À partir du 16 juin, les tests de dépistage du cadmium seront remboursés, selon Franceinfo - Santé. Cependant, les conditions d’éligibilité ne permettent pas d’englober la majorité des personnes pouvant être exposées à ce métal lourd toxique.
Le cadmium est reconnu cancérogène et se trouve dans de nombreux aliments tels que le pain, les pommes de terre, les pâtes et les céréales du petit-déjeuner. Début juin, l'Assemblée nationale a largement adopté une proposition de loi écologiste visant à limiter l'exposition de la population à ce métal.
Ce qu'il faut retenir
- Les tests de dépistage du cadmium seront remboursés à partir du 16 juin.

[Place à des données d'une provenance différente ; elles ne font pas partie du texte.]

(* ===== verification/Object.v ===== *)
(** * object.c: creating, sharing, encoding and comparing Redis objects *)
From S2P Require Import Prelude CStr Intset Util Double ZSkip Server.

Module Object.

Definition REDIS_SHARED_INTEGERS : Z := 10000.

(** [shared.integers[v]]: the first addresses of the heap. *)
Definition shared_integers (v : Z) : addr := Z.to_pos (v + 1).

Definition createObject (t : otype) (p : optr) : M addr := alloc (mkObj t ENC_RAW 1 0 p).

Definition createStringObject (s : sds) : M addr := createObject REDIS_STRING (PSds s).

Definition incrRefCount (a : addr) : M unit :=
  upd_obj a (fun o => set_o_refcount (o_refcount o + 1) o).

(** The elements that [freeSetObject] and [freeListObject] release with the
    container; [redisPanic] for an encoding the type cannot have. *)
Definition freeStringObject (o : robj) : outcome (list addr) := Done [].
Definition freeListObject (o : robj) : outcome (list addr) :=
  match o_encoding o, o_ptr o with
  | ENC_LINKEDLIST, PLinked l => Done l
  | ENC_ZIPLIST, _ => Done []
  | _, _ => Fault Panic
  end.
Definition freeSetObject (o : robj) : outcome (list addr) :=
  match o_encoding o, o_ptr o with
  | ENC_HT, PSetDict l => Done l
  | ENC_INTSET, _ => Done []
  | _, _ => Fault Panic
  end.
Definition freeHashObject (o : robj) : outcome (list addr) :=
  match o_encoding o, o_ptr o with
  | ENC_HT, PHashDict l => Done (concat (map (fun p => [p.1; p.2]) l))
  | ENC_ZIPLIST, _ => Done []
  | _, _ => Fault Panic
  end.
(** dictRelease and zslFree: every node of the skip list is freed. *)
Definition freeZsetObject (o : robj) : outcome (list addr) :=
  match o_encoding o, o_ptr o with
  | ENC_SKIPLIST, PZset zs => _ ← ZSkip.zslFree (zs_zsl zs); Done []
  | ENC_ZIPLIST, _ => Done []
  | _, _ => Fault Panic
  end.

(** [decrRefCount]; [depth] bounds the nesting (the elements of a container
    are strings, so two levels are enough). *)
Fixpoint decrRefCount_at (depth : nat) (a : addr) : M unit :=
  match depth with
  | O => throw OutOfFuel
  | S depth' =>
    o ← deref a;
    if o_refcount o <=? 0 then throw Panic
    else if o_refcount o =? 1 then
      l ← lift (match o_type o with
                | REDIS_STRING => freeStringObject o
                | REDIS_LIST => freeListObject o
                | REDIS_SET => freeSetObject o
                | REDIS_ZSET => freeZsetObject o
                | REDIS_HASH => freeHashObject o
                end);
      _ ← for_each l (decrRefCount_at depth');
      zfree a
    else upd_obj a (fun o => set_o_refcount (o_refcount o - 1) o)
  end.

Definition decrRefCount (a : addr) : M unit := decrRefCount_at 2 a.

Definition createStringObjectFromLongLong (v : Z) : M addr :=
  if (0 <=? v) && (v <? REDIS_SHARED_INTEGERS) then
    _ ← incrRefCount (shared_integers v);
    mret (shared_integers v)
  else if (INT64_MIN <=? v) && (v <=? INT64_MAX) then
    alloc (mkObj REDIS_STRING ENC_INT 1 0 (PLong v))
  else createObject REDIS_STRING (PSds (Util.ll2string_text v)).

Definition dupStringObject (a : addr) : M addr :=
  o ← deref a;
  _ ← lift (require_b AssertFail (bool_decide (o_encoding o = ENC_RAW)));
  s ← lift (sds_of o);
  createStringObject s.

Definition createListObject : M addr := alloc (mkObj REDIS_LIST ENC_LINKEDLIST 1 0 (PLinked [])).
Definition createZiplistObject : M addr := alloc (mkObj REDIS_LIST ENC_ZIPLIST 1 0 (PZiplist [])).
Definition createSetObject : M addr := alloc (mkObj REDIS_SET ENC_HT 1 0 (PSetDict [])).
Definition createIntsetObject : M addr :=
  alloc (mkObj REDIS_SET ENC_INTSET 1 0 (PIntset Intset.intsetNew)).

Definition createHashObject : M addr := alloc (mkObj REDIS_HASH ENC_ZIPLIST 1 0 (PZiplist [])).

Definition createZsetObject : M addr := alloc (mkObj REDIS_ZSET ENC_SKIPLIST 1 0 (PZset (mkZset ∅ ZSkip.zslCreate))).
Definition createZsetZiplistObject : M addr := alloc (mkObj REDIS_ZSET ENC_ZIPLIST 1 0 (PZiplist [])).

(** [checkType]: 1 and a wrong-type reply, or 0. *)
Definition wrongtypeerr : reply := RErr "WRONGTYPE Operation against a key holding the wrong kind of value".
Definition checkType (c : client) (o : robj) (t : otype) : client * bool :=
  if bool_decide (o_type o = t) then (c, false) else (add_reply wrongtypeerr c, true).

(** [None] is REDIS_ERR. *)
Definition isObjectRepresentableAsLongLong (o : robj) : outcome (option Z) :=
  if bool_decide (o_type o = REDIS_STRING) then
    match o_encoding o, o_ptr o with
    | ENC_INT, PLong v => Done (Some v)
    | ENC_RAW, PSds s => Done (Util.string2ll s)
    | _, _ => Fault Panic
    end
  else Fault AssertFail.

Definition tryObjectEncoding (a : addr) : M addr :=
  o ← deref a;
  if negb (bool_decide (o_encoding o = ENC_RAW)) then mret a
  else if o_refcount o >? 1 then mret a
  else
    _ ← lift (require_b AssertFail (bool_decide (o_type o = REDIS_STRING)));
    s ← lift (sds_of o);
    match (if sdslen s >? 21 then None else Util.string2l s) with
    | None => mret a   (* sdsRemoveFreeSpace changes no byte of the string *)
    | Some value =>
      cf ← gets conf;
      if ((maxmemory cf =? 0) || negb (maxmemory_lru cf)) &&
         (0 <=? value) && (value <? REDIS_SHARED_INTEGERS) then
        _ ← decrRefCount a;
        _ ← incrRefCount (shared_integers value);
        mret (shared_integers value)
      else
        _ ← upd_obj a (fun o => set_o_ptr (PLong value) (set_o_encoding ENC_INT o));
        mret a
    end.

Definition getDecodedObject (a : addr) : M addr :=
  o ← deref a;
  if bool_decide (o_encoding o = ENC_RAW) then _ ← incrRefCount a; mret a
  else
    match o_type o, o_encoding o, o_ptr o with
    | REDIS_STRING, ENC_INT, PLong v => createStringObject (Util.ll2string_text v)
    | _, _, _ => throw Panic
    end.

(** The bytes a string object stands for, whatever its encoding. *)
Definition string_bytes (o : robj) : outcome sds :=
  match o_ptr o with
  | PSds s => Done s
  | PLong v => Done (Util.ll2string_text v)
  | _ => Fault Panic
  end.

(** REDIS_COMPARE_BINARY: memcmp on the common prefix, then the difference of the lengths. *)
Definition compareStringObjects (a b : addr) (oa ob : robj) : outcome Z :=
  if bool_decide (o_type oa = REDIS_STRING /\ o_type ob = REDIS_STRING) then
    if decide (a = b) then Done 0
    else
      s ← string_bytes oa;
      t ← string_bytes ob;
      let cmp := memcmp s t in
      mret (if cmp =? 0 then sdslen s - sdslen t else cmp)
  else Fault AssertFail.

Definition equalStringObjects (a b : addr) (oa ob : robj) : outcome bool :=
  match o_encoding oa, o_ptr oa, o_encoding ob, o_ptr ob with
  | ENC_INT, PLong x, ENC_INT, PLong y => Done (x =? y)
  | _, _, _, _ => r ← compareStringObjects a b oa ob; mret (r =? 0)
  end.

Definition stringObjectLen (o : robj) : outcome Z :=
  if bool_decide (o_type o = REDIS_STRING) then
    s ← string_bytes o; mret (sdslen s)
  else Fault AssertFail.

(** [None] for the object is the NULL pointer, which reads as 0; [None] as
    the result is REDIS_ERR. *)
Definition getLongLongFromObject (o : option robj) : outcome (option Z) :=
  match o with
  | None => Done (Some 0)
  | Some o =>
    if bool_decide (o_type o = REDIS_STRING) then
      match o_encoding o, o_ptr o with
      | ENC_RAW, PSds s =>
        let '(value, rest, erange) := strtoll s in
        if match s with ch :: _ => is_space ch | [] => false end ||
           negb (bool_decide (rest = [])) || erange
        then Done None else Done (Some value)
      | ENC_INT, PLong v => Done (Some v)
      | _, _ => Fault Panic
      end
    else Fault AssertFail
  end.

Definition getLongLongFromObjectOrReply (c : client) (o : option robj) : outcome (client * option Z) :=
  r ← getLongLongFromObject o;
  match r with
  | None => mret (add_reply (RErr "value is not an integer or out of range") c, None)
  | Some v => mret (c, Some v)
  end.

(** long is 64 bits wide, so the range test of the code never fails. *)
Definition getLongFromObjectOrReply (c : client) (o : option robj) : outcome (client * option Z) :=
  r ← getLongLongFromObjectOrReply c o;
  match r with
  | (c, None) => mret (c, None)
  | (c, Some v) =>
    if (v <? INT64_MIN) || (v >? INT64_MAX)
    then mret (add_reply (RErr "value is out of range") c, None)
    else mret (c, Some v)
  end.

(** [addReplyBulk(c,obj)] *)
Definition addReplyBulk (c : client) (o : robj) : outcome client :=
  s ← string_bytes o; mret (add_reply (RBulk s) c).

End Object.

- Les conditions d’éligibilité sont restrictives et ne permettent pas d’englober la majorité des personnes pouvant être exposées.
- Le cadmium est reconnu cancérogène et se trouve dans de nombreux aliments.
- L'Assemblée nationale a adopté une proposition de loi visant à limiter l'exposition de la population à ce métal.
- Les autorités sanitaires ont choisi des conditions restrictives pour le remboursement des dépistages.
Les conditions d’éligibilité
Les personnes jugées « à risque » peuvent se faire rembourser un test de dépistage, selon l'Agence nationale de la sécurité sanitaire. Cependant, les autorités sanitaires ont choisi des conditions restrictives, ce que regrettent certains professionnels de santé.
Concrètement, il suffit d'un test urinaire en laboratoire pour mesurer le taux dans l'organisme d'un patient, puis d'un test sanguin si la première analyse présente un résultat trop élevé. Ces dépistages, prescrits par les médecins, pourront être remboursés pour les personnes qui vivent près d'un site industriel à risque, ou dans des territoires aux sols naturellement riches en cadmium.
Les limites du remboursement
Pascal Meyvaert, membre de la Conférence Nationale des Unions Régionales de Médecins Libéraux, a déclaré que « l'intérêt est quand même assez mineur » et que les conditions d’éligibilité « ça représente une infime partie des contaminations de la population générale, donc ça ne permet pas d'envisager un dépistage large ».
Le médecin a également souligné que les personnes victimes de contaminations alimentaires ne sont pas considérées « à risque » au regard des critères établis pour prétendre à un remboursement. De plus, il n'existe pas encore de protocole précis à suivre si un patient présente une contamination inquiétante.
Les prochaines étapes
Le remboursement des dépistages débute une dizaine de jours après que l'Assemblée nationale a adopté, contre l'avis du gouvernement, un texte pour limiter l'exposition de la population à ce métal. Seuls l'extrême droite (Rassemblement national et Union des droites) et une députée du groupe Les Républicains ont voté contre.
Il est important de noter que la moitié de la population française présente des expositions au cadmium supérieures aux valeurs de référence, selon l'Agence nationale de la sécurité sanitaire.